--- ENTRIES PROVIDED ---

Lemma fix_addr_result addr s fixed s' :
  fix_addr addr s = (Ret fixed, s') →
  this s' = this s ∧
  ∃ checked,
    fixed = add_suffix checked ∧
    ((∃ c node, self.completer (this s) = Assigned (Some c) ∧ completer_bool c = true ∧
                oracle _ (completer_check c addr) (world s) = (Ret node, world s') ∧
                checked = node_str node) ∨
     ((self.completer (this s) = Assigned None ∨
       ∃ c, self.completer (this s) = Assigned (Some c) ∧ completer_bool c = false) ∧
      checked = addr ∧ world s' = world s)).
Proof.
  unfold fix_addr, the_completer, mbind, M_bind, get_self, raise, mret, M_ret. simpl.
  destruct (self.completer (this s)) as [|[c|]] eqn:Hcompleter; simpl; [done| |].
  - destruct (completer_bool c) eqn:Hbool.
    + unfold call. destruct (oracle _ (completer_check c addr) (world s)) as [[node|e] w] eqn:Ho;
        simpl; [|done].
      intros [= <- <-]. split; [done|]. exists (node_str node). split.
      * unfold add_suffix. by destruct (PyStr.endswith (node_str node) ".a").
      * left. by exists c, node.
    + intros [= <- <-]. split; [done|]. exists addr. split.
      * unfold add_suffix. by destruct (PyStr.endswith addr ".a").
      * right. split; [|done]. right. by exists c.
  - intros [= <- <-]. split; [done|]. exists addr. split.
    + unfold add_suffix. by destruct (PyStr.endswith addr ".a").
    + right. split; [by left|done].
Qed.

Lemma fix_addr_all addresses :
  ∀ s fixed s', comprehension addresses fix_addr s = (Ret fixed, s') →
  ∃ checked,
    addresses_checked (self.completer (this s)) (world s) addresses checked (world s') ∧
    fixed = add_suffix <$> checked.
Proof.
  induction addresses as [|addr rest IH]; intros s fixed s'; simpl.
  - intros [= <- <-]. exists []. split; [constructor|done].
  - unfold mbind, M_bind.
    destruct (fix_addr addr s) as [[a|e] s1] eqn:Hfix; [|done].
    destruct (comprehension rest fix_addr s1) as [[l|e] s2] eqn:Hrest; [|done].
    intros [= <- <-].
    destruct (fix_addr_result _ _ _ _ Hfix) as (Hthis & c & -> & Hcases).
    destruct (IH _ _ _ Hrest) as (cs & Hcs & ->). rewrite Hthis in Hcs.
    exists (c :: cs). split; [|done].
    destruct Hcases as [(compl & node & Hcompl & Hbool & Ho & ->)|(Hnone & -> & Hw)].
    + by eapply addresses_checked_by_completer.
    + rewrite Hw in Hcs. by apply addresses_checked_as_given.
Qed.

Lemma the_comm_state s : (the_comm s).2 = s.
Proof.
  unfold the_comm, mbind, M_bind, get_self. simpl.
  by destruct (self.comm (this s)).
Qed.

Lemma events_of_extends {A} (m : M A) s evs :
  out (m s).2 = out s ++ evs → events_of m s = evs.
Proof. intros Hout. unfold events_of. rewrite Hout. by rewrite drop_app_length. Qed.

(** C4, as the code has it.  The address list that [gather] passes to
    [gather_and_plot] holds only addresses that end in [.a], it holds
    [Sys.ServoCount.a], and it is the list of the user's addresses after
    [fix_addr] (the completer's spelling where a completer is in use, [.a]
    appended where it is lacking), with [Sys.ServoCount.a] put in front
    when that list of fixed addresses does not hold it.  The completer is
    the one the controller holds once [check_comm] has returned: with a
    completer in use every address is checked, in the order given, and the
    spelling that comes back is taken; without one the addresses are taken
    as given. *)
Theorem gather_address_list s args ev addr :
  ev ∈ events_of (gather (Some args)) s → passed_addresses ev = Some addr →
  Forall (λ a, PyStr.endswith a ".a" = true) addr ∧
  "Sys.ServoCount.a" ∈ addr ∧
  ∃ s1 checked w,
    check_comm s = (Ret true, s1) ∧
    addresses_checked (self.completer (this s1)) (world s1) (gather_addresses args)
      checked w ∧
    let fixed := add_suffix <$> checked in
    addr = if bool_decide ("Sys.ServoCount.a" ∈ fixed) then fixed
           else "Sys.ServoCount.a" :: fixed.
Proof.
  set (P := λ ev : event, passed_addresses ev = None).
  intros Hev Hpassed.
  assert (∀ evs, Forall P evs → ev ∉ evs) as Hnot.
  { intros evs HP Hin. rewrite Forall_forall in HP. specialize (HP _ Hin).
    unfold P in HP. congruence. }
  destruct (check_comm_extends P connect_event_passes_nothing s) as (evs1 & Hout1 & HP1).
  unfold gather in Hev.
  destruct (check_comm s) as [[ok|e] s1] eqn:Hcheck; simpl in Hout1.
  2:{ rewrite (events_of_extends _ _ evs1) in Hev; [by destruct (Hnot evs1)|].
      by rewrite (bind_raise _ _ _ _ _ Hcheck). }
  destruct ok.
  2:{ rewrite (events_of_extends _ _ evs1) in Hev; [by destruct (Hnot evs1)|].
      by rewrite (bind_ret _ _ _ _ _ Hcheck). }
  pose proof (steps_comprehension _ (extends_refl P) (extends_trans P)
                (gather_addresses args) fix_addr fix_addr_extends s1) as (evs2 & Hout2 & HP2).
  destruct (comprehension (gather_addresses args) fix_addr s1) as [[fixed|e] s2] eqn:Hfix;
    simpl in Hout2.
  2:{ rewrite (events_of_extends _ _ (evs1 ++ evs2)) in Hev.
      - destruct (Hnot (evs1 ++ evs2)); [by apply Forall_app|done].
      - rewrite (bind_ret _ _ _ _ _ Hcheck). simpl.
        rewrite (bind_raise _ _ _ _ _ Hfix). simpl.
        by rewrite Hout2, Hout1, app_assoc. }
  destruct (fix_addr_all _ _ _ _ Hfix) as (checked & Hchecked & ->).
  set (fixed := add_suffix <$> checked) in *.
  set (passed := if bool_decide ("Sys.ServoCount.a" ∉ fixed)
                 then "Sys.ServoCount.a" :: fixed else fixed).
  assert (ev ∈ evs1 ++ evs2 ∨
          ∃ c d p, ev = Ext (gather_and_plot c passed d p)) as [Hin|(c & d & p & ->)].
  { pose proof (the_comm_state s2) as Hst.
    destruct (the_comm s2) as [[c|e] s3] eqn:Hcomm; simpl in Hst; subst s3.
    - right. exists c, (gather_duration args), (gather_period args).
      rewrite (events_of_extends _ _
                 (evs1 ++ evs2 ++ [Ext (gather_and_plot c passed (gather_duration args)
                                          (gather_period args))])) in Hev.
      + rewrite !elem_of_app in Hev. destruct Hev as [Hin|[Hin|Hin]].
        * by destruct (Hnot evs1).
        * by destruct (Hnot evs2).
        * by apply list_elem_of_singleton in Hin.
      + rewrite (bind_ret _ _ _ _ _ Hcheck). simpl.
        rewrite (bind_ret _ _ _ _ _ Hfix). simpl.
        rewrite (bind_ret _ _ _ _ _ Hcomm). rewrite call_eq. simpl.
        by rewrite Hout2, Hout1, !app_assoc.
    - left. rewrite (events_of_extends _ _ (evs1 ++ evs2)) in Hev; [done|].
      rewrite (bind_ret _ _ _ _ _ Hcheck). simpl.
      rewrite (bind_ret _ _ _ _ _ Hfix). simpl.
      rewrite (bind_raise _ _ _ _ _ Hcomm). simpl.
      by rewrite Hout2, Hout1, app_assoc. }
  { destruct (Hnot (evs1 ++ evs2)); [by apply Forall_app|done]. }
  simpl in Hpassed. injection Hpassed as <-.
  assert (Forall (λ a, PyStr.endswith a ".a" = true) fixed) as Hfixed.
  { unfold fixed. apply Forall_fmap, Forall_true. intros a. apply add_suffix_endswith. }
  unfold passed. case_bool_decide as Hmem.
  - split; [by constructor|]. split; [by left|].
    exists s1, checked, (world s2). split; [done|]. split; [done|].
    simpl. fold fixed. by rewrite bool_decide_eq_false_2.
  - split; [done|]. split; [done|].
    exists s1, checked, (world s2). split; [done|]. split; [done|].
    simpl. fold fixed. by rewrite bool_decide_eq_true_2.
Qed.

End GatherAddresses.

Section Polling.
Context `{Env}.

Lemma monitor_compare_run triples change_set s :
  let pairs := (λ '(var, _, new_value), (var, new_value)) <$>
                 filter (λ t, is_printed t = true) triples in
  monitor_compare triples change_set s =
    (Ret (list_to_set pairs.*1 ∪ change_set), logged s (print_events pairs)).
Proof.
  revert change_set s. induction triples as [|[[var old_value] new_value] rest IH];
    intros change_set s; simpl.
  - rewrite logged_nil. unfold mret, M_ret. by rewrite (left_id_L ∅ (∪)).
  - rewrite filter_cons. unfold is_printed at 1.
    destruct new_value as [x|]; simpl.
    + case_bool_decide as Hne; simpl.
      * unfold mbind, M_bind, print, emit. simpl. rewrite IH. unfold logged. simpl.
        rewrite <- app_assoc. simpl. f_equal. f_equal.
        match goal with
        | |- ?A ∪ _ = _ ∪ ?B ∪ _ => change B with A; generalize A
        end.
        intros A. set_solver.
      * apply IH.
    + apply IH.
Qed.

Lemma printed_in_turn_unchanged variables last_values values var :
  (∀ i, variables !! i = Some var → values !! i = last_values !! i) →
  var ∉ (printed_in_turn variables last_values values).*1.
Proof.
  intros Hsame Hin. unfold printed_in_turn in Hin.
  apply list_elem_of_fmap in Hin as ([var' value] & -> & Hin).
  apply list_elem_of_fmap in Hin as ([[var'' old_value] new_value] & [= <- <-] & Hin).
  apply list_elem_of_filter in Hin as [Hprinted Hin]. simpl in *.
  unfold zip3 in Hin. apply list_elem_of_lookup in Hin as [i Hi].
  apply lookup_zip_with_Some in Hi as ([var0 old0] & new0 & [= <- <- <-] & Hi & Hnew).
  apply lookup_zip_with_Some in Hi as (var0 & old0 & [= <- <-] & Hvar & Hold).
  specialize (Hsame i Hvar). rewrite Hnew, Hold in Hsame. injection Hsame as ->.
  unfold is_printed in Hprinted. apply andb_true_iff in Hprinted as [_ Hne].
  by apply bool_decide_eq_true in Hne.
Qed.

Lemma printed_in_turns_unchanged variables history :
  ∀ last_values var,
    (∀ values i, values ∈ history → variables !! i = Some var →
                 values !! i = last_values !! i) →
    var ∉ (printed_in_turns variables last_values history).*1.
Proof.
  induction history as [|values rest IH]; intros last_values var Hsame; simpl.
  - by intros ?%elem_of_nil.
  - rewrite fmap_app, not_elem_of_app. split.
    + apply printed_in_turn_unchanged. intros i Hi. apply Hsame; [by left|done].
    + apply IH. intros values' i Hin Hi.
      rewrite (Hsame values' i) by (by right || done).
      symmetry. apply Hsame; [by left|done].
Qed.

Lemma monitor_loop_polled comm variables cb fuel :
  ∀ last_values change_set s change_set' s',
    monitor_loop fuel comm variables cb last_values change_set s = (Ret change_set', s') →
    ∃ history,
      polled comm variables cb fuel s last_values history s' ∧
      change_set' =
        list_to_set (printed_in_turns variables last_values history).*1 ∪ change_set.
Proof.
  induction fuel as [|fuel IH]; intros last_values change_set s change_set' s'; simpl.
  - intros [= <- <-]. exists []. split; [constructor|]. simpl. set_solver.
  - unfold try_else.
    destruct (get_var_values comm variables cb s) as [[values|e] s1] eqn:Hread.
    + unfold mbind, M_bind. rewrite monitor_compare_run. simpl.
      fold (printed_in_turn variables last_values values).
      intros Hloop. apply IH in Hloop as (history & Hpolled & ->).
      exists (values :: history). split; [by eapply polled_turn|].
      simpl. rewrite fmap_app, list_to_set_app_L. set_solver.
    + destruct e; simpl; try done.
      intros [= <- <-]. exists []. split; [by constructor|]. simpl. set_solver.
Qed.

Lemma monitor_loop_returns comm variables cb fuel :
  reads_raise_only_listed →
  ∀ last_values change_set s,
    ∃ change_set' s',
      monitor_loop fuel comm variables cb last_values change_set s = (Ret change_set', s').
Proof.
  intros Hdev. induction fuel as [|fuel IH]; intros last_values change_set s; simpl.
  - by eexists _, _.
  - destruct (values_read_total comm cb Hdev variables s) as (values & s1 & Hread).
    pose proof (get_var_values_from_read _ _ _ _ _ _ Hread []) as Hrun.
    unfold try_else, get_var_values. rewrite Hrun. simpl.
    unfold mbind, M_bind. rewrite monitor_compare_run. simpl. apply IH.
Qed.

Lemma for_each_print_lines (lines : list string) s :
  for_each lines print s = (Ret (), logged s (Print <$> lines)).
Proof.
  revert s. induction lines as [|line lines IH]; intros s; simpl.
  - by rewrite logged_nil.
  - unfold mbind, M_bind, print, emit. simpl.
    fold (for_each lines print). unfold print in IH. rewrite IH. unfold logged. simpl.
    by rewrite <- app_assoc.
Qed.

---
--- ENTRIES PROVIDED ---

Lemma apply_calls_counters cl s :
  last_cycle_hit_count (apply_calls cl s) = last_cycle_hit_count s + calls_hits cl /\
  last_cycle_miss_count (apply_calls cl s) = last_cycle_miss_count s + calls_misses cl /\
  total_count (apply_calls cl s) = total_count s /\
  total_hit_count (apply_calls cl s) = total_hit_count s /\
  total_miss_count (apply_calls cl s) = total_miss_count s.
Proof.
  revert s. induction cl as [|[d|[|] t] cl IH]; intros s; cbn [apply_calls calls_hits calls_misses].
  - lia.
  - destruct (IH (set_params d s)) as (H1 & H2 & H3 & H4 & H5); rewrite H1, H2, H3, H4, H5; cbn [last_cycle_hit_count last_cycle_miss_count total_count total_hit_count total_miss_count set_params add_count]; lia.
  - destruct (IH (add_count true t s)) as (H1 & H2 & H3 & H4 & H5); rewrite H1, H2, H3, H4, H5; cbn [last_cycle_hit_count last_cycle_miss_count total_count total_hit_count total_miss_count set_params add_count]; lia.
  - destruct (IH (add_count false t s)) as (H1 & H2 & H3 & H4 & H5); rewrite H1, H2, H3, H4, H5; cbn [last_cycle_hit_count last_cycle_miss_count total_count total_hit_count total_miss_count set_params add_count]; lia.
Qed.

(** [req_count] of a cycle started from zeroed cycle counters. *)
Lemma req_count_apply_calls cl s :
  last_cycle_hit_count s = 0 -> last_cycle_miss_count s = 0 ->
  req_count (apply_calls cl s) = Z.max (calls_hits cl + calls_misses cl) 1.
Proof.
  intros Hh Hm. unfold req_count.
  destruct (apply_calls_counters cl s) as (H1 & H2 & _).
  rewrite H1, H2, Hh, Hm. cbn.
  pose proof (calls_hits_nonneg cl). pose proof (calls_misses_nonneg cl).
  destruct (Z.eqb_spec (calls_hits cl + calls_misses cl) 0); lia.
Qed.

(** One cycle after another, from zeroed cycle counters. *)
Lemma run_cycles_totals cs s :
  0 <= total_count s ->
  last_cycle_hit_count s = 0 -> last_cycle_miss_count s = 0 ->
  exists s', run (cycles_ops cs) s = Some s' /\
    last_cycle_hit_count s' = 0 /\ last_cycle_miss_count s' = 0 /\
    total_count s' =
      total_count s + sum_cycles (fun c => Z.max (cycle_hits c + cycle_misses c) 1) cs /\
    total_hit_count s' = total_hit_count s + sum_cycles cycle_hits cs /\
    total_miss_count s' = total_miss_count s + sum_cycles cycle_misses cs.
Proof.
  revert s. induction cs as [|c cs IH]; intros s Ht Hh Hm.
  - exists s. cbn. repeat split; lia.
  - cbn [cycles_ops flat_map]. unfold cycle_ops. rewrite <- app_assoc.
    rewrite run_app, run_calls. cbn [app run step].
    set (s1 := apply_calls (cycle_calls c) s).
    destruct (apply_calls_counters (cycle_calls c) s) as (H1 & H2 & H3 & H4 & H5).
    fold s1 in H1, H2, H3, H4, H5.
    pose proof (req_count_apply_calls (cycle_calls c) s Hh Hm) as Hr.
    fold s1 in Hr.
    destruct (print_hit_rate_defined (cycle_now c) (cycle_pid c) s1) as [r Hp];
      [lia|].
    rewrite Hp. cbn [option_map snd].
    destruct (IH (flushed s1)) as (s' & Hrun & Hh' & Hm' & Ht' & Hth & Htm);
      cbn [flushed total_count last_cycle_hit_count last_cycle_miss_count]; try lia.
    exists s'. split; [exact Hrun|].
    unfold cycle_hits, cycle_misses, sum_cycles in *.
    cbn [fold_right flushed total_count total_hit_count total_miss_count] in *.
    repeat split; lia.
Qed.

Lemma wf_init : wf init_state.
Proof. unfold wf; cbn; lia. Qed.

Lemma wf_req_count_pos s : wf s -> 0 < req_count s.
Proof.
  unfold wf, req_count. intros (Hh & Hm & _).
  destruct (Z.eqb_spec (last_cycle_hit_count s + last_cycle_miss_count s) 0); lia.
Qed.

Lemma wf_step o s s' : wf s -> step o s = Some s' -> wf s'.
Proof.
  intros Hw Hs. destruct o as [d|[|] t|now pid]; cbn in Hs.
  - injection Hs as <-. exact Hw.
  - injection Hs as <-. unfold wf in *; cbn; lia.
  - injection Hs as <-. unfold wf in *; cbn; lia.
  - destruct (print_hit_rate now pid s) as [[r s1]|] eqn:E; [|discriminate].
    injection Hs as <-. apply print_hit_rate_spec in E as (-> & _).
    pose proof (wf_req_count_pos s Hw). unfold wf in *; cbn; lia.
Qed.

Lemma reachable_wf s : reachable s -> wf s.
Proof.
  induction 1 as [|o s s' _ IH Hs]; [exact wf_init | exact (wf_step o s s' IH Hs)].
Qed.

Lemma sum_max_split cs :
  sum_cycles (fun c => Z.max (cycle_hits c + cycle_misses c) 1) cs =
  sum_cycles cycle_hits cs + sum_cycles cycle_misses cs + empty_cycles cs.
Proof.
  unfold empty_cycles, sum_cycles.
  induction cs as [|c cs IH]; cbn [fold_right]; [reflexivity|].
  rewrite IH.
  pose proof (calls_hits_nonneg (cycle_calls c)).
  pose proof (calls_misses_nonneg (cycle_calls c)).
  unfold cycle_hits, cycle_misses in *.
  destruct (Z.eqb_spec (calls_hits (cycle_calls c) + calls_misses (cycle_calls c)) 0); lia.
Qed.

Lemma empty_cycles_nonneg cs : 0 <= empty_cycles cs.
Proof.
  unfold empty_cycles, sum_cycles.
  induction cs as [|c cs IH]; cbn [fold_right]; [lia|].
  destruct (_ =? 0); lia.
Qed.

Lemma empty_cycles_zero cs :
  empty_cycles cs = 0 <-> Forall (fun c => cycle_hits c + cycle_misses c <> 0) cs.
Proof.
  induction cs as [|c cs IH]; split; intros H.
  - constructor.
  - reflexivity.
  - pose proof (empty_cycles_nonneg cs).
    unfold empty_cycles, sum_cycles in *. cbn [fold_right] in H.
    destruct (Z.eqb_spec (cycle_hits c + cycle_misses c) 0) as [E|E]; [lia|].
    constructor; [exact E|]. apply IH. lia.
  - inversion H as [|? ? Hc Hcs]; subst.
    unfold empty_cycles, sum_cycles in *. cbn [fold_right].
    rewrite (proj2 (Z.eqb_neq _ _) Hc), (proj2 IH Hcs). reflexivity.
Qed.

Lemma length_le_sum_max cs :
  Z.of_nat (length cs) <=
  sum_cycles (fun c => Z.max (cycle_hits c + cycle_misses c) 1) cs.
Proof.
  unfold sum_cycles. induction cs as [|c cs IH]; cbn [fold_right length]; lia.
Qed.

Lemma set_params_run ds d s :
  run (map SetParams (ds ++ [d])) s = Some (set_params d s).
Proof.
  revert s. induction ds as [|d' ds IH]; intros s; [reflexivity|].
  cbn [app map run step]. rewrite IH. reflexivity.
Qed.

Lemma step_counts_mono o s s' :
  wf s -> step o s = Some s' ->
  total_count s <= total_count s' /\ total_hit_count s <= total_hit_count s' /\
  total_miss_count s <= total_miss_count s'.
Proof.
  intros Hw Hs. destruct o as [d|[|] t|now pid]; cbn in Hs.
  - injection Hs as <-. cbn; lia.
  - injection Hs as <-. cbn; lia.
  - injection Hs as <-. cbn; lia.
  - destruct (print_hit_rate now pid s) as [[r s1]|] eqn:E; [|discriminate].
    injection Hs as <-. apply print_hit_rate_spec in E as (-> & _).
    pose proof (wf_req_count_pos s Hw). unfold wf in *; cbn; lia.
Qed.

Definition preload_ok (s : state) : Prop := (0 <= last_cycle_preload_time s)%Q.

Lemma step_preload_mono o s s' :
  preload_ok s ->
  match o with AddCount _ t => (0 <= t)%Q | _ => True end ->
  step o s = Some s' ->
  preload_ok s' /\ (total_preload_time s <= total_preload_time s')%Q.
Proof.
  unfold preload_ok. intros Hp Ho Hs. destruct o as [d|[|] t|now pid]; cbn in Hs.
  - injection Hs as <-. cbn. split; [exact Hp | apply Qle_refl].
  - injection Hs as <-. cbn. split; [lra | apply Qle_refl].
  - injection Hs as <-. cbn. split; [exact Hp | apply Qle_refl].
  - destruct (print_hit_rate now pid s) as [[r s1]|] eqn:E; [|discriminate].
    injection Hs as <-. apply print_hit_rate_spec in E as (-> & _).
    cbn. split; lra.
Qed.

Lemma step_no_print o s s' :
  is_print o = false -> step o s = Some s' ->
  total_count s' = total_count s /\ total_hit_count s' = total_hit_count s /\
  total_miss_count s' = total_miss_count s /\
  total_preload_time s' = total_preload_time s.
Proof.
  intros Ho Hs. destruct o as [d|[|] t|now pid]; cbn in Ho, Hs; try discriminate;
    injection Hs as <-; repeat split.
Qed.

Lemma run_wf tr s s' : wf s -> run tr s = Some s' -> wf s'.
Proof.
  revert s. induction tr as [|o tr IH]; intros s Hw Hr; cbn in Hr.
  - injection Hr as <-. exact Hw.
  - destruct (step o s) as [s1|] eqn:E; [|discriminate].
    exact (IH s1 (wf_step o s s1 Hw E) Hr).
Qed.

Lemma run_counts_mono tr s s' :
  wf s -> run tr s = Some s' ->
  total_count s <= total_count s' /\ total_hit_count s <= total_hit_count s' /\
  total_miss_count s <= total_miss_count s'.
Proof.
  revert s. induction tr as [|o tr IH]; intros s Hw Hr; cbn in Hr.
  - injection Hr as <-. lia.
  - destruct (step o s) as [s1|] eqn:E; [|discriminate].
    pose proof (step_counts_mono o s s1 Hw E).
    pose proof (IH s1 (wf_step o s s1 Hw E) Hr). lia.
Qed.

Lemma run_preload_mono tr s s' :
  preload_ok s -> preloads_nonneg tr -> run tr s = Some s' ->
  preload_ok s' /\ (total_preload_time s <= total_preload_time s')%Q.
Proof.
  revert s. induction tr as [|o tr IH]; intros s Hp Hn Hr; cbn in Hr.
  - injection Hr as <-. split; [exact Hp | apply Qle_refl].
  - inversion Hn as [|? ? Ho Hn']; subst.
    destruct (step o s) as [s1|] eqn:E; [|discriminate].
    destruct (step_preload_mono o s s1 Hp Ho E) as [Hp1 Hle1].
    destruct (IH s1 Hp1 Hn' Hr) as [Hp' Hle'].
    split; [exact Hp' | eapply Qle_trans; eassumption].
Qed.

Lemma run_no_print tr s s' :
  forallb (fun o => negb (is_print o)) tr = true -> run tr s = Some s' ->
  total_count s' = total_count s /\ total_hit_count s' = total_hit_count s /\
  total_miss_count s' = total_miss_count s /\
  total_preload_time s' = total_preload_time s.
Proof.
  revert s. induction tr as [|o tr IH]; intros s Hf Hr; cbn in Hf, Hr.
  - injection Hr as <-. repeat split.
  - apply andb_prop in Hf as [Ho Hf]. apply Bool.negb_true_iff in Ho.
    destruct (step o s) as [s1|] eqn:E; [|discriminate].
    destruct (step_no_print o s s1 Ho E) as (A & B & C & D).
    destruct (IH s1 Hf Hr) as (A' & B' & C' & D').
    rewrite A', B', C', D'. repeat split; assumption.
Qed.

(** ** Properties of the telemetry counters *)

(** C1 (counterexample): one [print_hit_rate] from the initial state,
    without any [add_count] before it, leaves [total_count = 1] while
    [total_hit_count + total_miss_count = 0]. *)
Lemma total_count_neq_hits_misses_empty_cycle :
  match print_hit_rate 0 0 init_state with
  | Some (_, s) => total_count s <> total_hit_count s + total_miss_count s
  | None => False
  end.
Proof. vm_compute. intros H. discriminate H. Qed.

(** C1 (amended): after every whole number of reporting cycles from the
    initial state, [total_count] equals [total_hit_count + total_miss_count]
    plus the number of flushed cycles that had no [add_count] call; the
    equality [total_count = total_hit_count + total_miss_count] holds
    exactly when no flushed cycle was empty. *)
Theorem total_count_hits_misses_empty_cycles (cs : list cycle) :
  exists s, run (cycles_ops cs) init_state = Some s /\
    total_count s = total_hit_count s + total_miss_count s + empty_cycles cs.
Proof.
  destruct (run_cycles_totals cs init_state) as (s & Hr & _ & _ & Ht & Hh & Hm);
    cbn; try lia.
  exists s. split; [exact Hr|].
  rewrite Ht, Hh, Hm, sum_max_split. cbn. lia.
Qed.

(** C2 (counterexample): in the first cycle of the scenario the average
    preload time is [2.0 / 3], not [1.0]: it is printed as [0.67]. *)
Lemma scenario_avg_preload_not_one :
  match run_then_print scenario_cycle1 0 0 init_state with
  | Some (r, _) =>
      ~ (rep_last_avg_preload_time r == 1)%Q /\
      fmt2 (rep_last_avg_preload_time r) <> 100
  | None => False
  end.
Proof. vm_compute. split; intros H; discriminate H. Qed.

---

* [EXERCISE]:
Return the span of lines in the data above that opens at the line with "destruct (Z.eqb_spec (cycle_hits" and closes at the line with "rewrite (proj2 (Z.eqb_neq", exactly, ends included, nothing else.

* [OUTPUT]:
    destruct (Z.eqb_spec (cycle_hits c + cycle_misses c) 0) as [E|E]; [lia|].
    constructor; [exact E|]. apply IH. lia.
  - inversion H as [|? ? Hc Hcs]; subst.
    unfold empty_cycles, sum_cycles in *. cbn [fold_right].
    rewrite (proj2 (Z.eqb_neq _ _) Hc), (proj2 IH Hcs). reflexivity.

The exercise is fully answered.